Monday, July 28, 2008

How are you investing?

In a couple weeks I will celebrate my 20th wedding anniversary.

I don’t feel old enough and I certainly don’t look old enough (at least that’s what I tell myself to feel better LOL).

When I stop to look back over the last 20 years I see an incredible ride. If you put it on a flow-chart, it might resemble the New York Stock Exchange. There have certainly been some high times, some low times and some in-between times. And not necessarily when I might have expected them. Sometimes a crisis brought us closer together and times of smooth sailing had us drifting apart …following our own direction and interests.

So, as we approach this milestone, I ask myself “To what can we attribute our success?”

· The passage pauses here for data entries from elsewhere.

(* ===== verification/WebHttp.v ===== *)
(** * The HTTP client of gweb (gweb/gweb.c): receiving and sending

    A session reads its response in pieces of whatever size the transport delivers.  The
    header is split into lines and fields, and the body is passed on as it comes, or
    decoded first when it is sent in chunks.  The receiving and the sending half of
    [struct web_session] are records of their own; the calls of [result_func] are the outputs. *)

From S2P Require Import Prelude Inet Buffer CText.
From stdpp Require Import list gmap.
Open Scope Z_scope.

Module WebHttp.

Definition EILSEQ : Z := 84.
Definition ECONNRESET : Z := 104.
Definition DEFAULT_BUFFER_SIZE : Z := 2048.
Definition GWEB_HTTP_STATUS_CODE_UNKNOWN : Z := 0.

Inductive chunk_state := CHUNK_SIZE | CHUNK_R_BODY | CHUNK_N_BODY | CHUNK_DATA.

#[global] Instance chunk_state_eq_dec : EqDecision chunk_state.
Proof. solve_decision. Defined.

Record receiver := mk_receiver {
  status : Z;
  use_chunk : bool;
  last_key : option (list Z);
  headers : gmap (list Z) (list Z);
  current_header : list Z;
  header_done : bool;
  chunck_state : chunk_state;
  chunk_size : Z;
  chunk_left : Z;
  total_len : Z;
  transport_watch : bool;
  connect_timeout : bool;
}.

Inductive gerror :=
| Chunk_decode (err : Z)
| Io (errno : Z)
| Channel_error            (** the error of the channel, passed through *)
| Timed_out.

(** A call of [result_func] with the error and the data. *)
Inductive output := Result (error : option gerror) (buffer : list Z).

(** ** Parts of the state *)

Definition set_header (l : list Z) (s : receiver) : receiver :=
  mk_receiver (status s) (use_chunk s) (last_key s) (headers s) l (header_done s) (chunck_state s) (chunk_size s)
    (chunk_left s) (total_len s) (transport_watch s) (connect_timeout s).
Definition set_chunck_state (c : chunk_state) (s : receiver) : receiver :=
  mk_receiver (status s) (use_chunk s) (last_key s) (headers s) (current_header s) (header_done s) c (chunk_size s)
    (chunk_left s) (total_len s) (transport_watch s) (connect_timeout s).
Definition set_chunk (c : chunk_state) (size left : Z) (s : receiver) : receiver :=
  mk_receiver (status s) (use_chunk s) (last_key s) (headers s) (current_header s) (header_done s) c size
    left (total_len s) (transport_watch s) (connect_timeout s).
Definition set_left (left total : Z) (s : receiver) : receiver :=
  mk_receiver (status s) (use_chunk s) (last_key s) (headers s) (current_header s) (header_done s) (chunck_state s)
    (chunk_size s) left total (transport_watch s) (connect_timeout s).
Definition set_field (key value : list Z) (s : receiver) : receiver :=
  mk_receiver (status s) (use_chunk s) (Some key) (<[key := value]> (headers s)) (current_header s) (header_done s)
    (chunck_state s) (chunk_size s) (chunk_left s) (total_len s) (transport_watch s) (connect_timeout s).
Definition set_status (code : Z) (s : receiver) : receiver :=
  mk_receiver code (use_chunk s) (last_key s) (headers s) (current_header s) (header_done s) (chunck_state s)
    (chunk_size s) (chunk_left s) (total_len s) (transport_watch s) (connect_timeout s).
Definition set_done (chunked : bool) (s : receiver) : receiver :=
  if chunked
  then mk_receiver (status s) true (last_key s) (headers s) (current_header s) true CHUNK_SIZE (chunk_size s) 0 0
         (transport_watch s) (connect_timeout s)
  else mk_receiver (status s) (use_chunk s) (last_key s) (headers s) (current_header s) true (chunck_state s)
         (chunk_size s) (chunk_left s) (total_len s) (transport_watch s) (connect_timeout s).
Definition stop_watch (s : receiver) : receiver :=
  mk_receiver (status s) (use_chunk s) (last_key s) (headers s) (current_header s) (header_done s) (chunck_state s)
    (chunk_size s) (chunk_left s) (total_len s) false (connect_timeout s).
Definition cancel_connect_timeout (s : receiver) : receiver :=
  mk_receiver (status s) (use_chunk s) (last_key s) (headers s) (current_header s) (header_done s) (chunck_state s)
    (chunk_size s) (chunk_left s) (total_len s) (transport_watch s) false.
Definition parse_url_components (url : list Z) : Z + components :=
  if bool_decide (url = []) then inl (- EINVAL)
  else
    let p := Z.of_nat (length url) - Z.of_nat (length (skip_while g_ascii_isspace url)) in
    match parse_url_scheme url p with
    | inl err => inl err
    | inr (scheme, p) =>
        match parse_url_host_and_port url p with
        | inl err => inl err
        | inr (host, port, p) => inr (mk_components scheme host port (parse_url_path url p))
        end
    end.

(** A string of the session; [Freed] is one whose memory has been given back. *)
Inductive pointer := Null | Text (l : list Z) | Freed.

Record target := mk_target {
  t_address : pointer;
  t_host : pointer;
  t_port : Z;
  t_request : pointer;
}.

Definition http : list Z := [104; 116; 116; 112].
Definition https : list Z := [104; 116; 116; 112; 115].

(** The error, or 0, and the session. *)
Definition parse_request_url (t : target) (request_url : list Z) (has_proxy_url : bool) : Z * target :=
  match parse_url_components request_url with
  | inl err => (err, t)
  | inr c =>
      let default := match c_scheme c with
                     | Some s => if g_ascii_strcasecmp s https then Some 443
                                 else if g_ascii_strcasecmp s http then Some 80 else None
                     | None => Some 80
                     end in
      match default with
      | None => (- EINVAL, t)
      | Some d =>
          let port := if c_port c =? -1 then d else u16 (c_port c) in
          let host := if negb (c_port c =? -1) && has_proxy_url
                      then c_host c ++ [colon] ++ print_number 10 (u32 (c_port c)) else c_host c in
          let request := if has_proxy_url then request_url
                         else slash :: match c_path c with Some p => p | None => [] end in
          (0, mk_target (t_address t) (Text host) port (Text request))
      end
  end.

Hmmm. Good question. I don’t necessarily have an easy answer. But, when I go back to the “flow chart” analogy, I remember that marriage really is an investment. And, like many of the riskier investments that bring a large return, an investment in marriage is a long-term investment. It’s true that there have been times when I’ve wondered about my decision. …times when the bottom seemed to be dropping out and the temptation was to “sell now…sell now …get out with what I can”. (OK…that sounds a bit more dramatic than I meant it, but it works with the analogy – don’t you think?) I’ve learned though, that the valley times, the times when the balance is lowest, provide an opportunity – an opportunity to invest even more…to make deposits and build up what’s left. And in my experience, when two people invest themselves in a marriage relationship (not just their petty cash), the return on investment is significant.

So today, I’m grateful as I look on my figurative flow-chart and realize that if I were to draw a line through the center of the peaks and valleys, I would see a gradual upward climb. It’s been a solid investment and I don’t regret my decision -- and the dividends ain’t bad either!

So, how are you investing in your marriage?

Tuesday, July 22, 2008

I'm not like that...am I?

Not too long ago, I was utilizing the services of a life coach. (Just because I am one, doesn’t mean I can’t use some help now and then sorting out my own “stuff”.) She has amazing insight and was often able to put her finger right on something that needed attention. On one of our calls, I was voicing my frustrations around the fact that my husband, Kevin, wasn’t picking up after himself. (I’m sure no one can relate to that one!) Once I finished venting, she asked me, “So, how are you like that?”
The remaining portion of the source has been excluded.